# [What you will do]
A single number is expected: the count of lines in the records below that contain "mcall".

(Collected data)
--
(* ===== verification/Lifecycle.v ===== *)
(** * cmd/ingest: the life of the process

    What main wires together from the parts of the other files, and how the process ends: the
    HTTP server, the goroutine that shuts it down, the deferred calls of main, the collector's
    loops and the derivation bridge as one step function whose labels interleave in any
    order.  [os.Exit] runs no deferred call. *)
From S2P Require Import Prelude GoLib External Database Pools Schema Cas Gc Ingress Handlers Derivation Bridge RateLimit.
From S2P Require Import Metrics Events Loops ObjectStorage Startup.

(** ** Event buses ([events.go] and their users in cmd/ingest) *)

Class EventBus (E : Type) := {
  busFileCommitted : FileCommittedEvent -> E -> result string unit * E;
  busTombstone : string -> TombstoneEvent -> E -> result string unit * E
}.

(** [NoopBus] discards events. *)
#[global] Instance NoopBus : EventBus unit := {|
  busFileCommitted _ u := (Ok tt, u); busTombstone _ _ u := (Ok tt, u)
|}.

#[global] Instance bridgeBus : EventBus derivationBridge := {|
  busFileCommitted := bridgePublish; busTombstone t e b := bridgeTombstone t (teHash e) b
|}.

(** [KafkaBus], in the programs that use it. *)
#[global] Instance kafkaBus {P : Type} `{KW : KafkaWriter P} : EventBus (KafkaBus P) := {|
  busFileCommitted e b := let '(r, b') := kafkaPublishFileCommitted e b in
    (match r with None => Ok tt | Some err => Err err end, b');
  busTombstone t e b := let '(r, b') := kafkaPublishTombstone t e b in
    (match r with None => Ok tt | Some err => Err err end, b')
|}.

(** [gcPublisherAdapter] over any bus; both event types have the same fields. *)
#[global] Instance gcPublisherAdapter {E : Type} `{EventBus E} : TombstonePublisher E := busTombstone.

(** The bus of cmd/ingest: the bridge when derivation is enabled. *)
Definition ingestBus : Type := option derivationBridge.

#[global] Instance ingestEvents : EventBus ingestBus := {|
  busFileCommitted e bus :=
    match bus with
    | None => (Ok tt, None)
    | Some b => let '(r, b') := busFileCommitted e b in (r, Some b')
    end;
  busTombstone t e bus :=
    match bus with
    | None => (Ok tt, None)
    | Some b => let '(r, b') := busTombstone t e b in (r, Some b')
    end
|}.

(** ** The collector's wiring *)

(** Which blob deleter the collector gets: both storage clients have a [DeleteBlock]. *)
Inductive gcBlob := NoopBlobDeleter | BlobDeleterAdapter.

Definition ingestBlob (blobStore : bool) : gcBlob := if blobStore then BlobDeleterAdapter else NoopBlobDeleter.

(** The callbacks of [gcMetrics]: what a change of the collector's counters records. *)
Definition gcMetricsCalls `{PR : Prometheus} (m : CASMetrics) (before after : GCMetrics) : list mcall :=
  let times n c := replicate (Z.to_nat n) c in
  times (mSessions after - mSessions before) (IncSessionsExpired m) ++
  times (mTombstoned after - mTombstoned before) (IncBlocksTombstoned m) ++
  times (mDeleted after - mDeleted before) (IncBlocksDeleted m) ++
  times (mFailed after - mFailed before) (IncDeletionFailed m) ++
  times (mRateLimit after - mRateLimit before) (IncRateLimitHit m) ++
  times (mSaved after - mSaved before) (IncDoubleCheckSaved m).

(** The goroutine that refreshes the gauges at every tick until the context is done. *)
Definition refreshRun `{PR : Prometheus} `{U : UUID} (avg : StorageStats -> float64)
    : list loopEvent -> loops (list mcall * world db) -> option (loops (list mcall * world db)) :=
  loopRun (fun _ _ x => let '(calls, w) := refreshTick avg casMetrics x.2 in (x.1 ++ calls, w)) noLeave.

(** ** The HTTP server *)

Record httpServer := mkHttp {
  hsAddr : string; hsReadHeaderTimeout : Z; hsReadTimeout : Z; hsWriteTimeout : Z; hsIdleTimeout : Z
}.

Definition ingestHTTP (p : ingestPlan) : httpServer :=
  mkHttp (plAddr p) (5 * 1000000000) (30 * 1000000000) (60 * 1000000000) (120 * 1000000000).

(** ** The process *)

(** The deferred calls of main. *)
Inductive deferred := DBridgeStop | DGcStop | DReaperStop | DRedisClose | DDbClose | DCancel.
#[global] Instance deferred_eq_dec : EqDecision deferred.
Proof. solve_decision. Defined.

(** Last in, first out. *)
Definition deferOrder (derivation : bool) : list deferred :=
  (if derivation then [DBridgeStop] else []) ++ [DGcStop; DReaperStop; DRedisClose; DDbClose; DCancel].

(** Main is in [ListenAndServe], running its deferred calls, or the process has exited. *)
Inductive mainPc := Serving | Deferring (rest : list deferred) | Exit (code : Z).

Section process.
Context {X : Type} (job : nat -> Z -> X -> X).

(** [prSignal]: the context of [NotifyContext] is done; [prShutdown]: [Shutdown] was called, so
    the listener is closed; [prInflight]: requests being handled; [prBusy]: connections of
    the pools in use; [prRan]: the deferred calls that have run. *)
Record process := mkProc {
  prMain : mainPc; prSignal : bool; prShutdown : bool; prInflight : nat; prBusy : nat;
  prBus : ingestBus; prGC : loops X; prReaper : bool; prRedis : bool; prDb : bool; prRan : list deferred
}.

(** Main when it enters [ListenAndServe]; the bridge has one consumer. *)
Definition serving (derivation : bool) (x : X) : process :=
  mkProc Serving false false 0 0 (if derivation then Some (bridgeStart newDerivationBridge) else None)
    (started 2 x) true true true [].

Inductive plabel :=
| PSignal | PShutdown | PListenReturns | PListenFails
| PRequest | PFinish | PTake | PGive | PCommitted (e : FileCommittedEvent)
| PBridge (l : blabel) | PGc (e : loopEvent)
| PDefer (meets : option nat) | PExit.

Definition setMain (m : mainPc) (p : process) : process :=
  mkProc m (prSignal p) (prShutdown p) (prInflight p) (prBusy p) (prBus p) (prGC p) (prReaper p) (prRedis p) (prDb p) (prRan p).
Definition setLoad (inflight busy : nat) (p : process) : process :=
  mkProc (prMain p) (prSignal p) (prShutdown p) inflight busy (prBus p) (prGC p) (prReaper p) (prRedis p) (prDb p) (prRan p).
Definition setBus (b : ingestBus) (p : process) : process :=
  mkProc (prMain p) (prSignal p) (prShutdown p) (prInflight p) (prBusy p) b (prGC p) (prReaper p) (prRedis p) (prDb p) (prRan p).
Definition setGC (g : loops X) (p : process) : process :=
  mkProc (prMain p) (prSignal p) (prShutdown p) (prInflight p) (prBusy p) (prBus p) g (prReaper p) (prRedis p) (prDb p) (prRan p).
--
# [Solution for this task]
2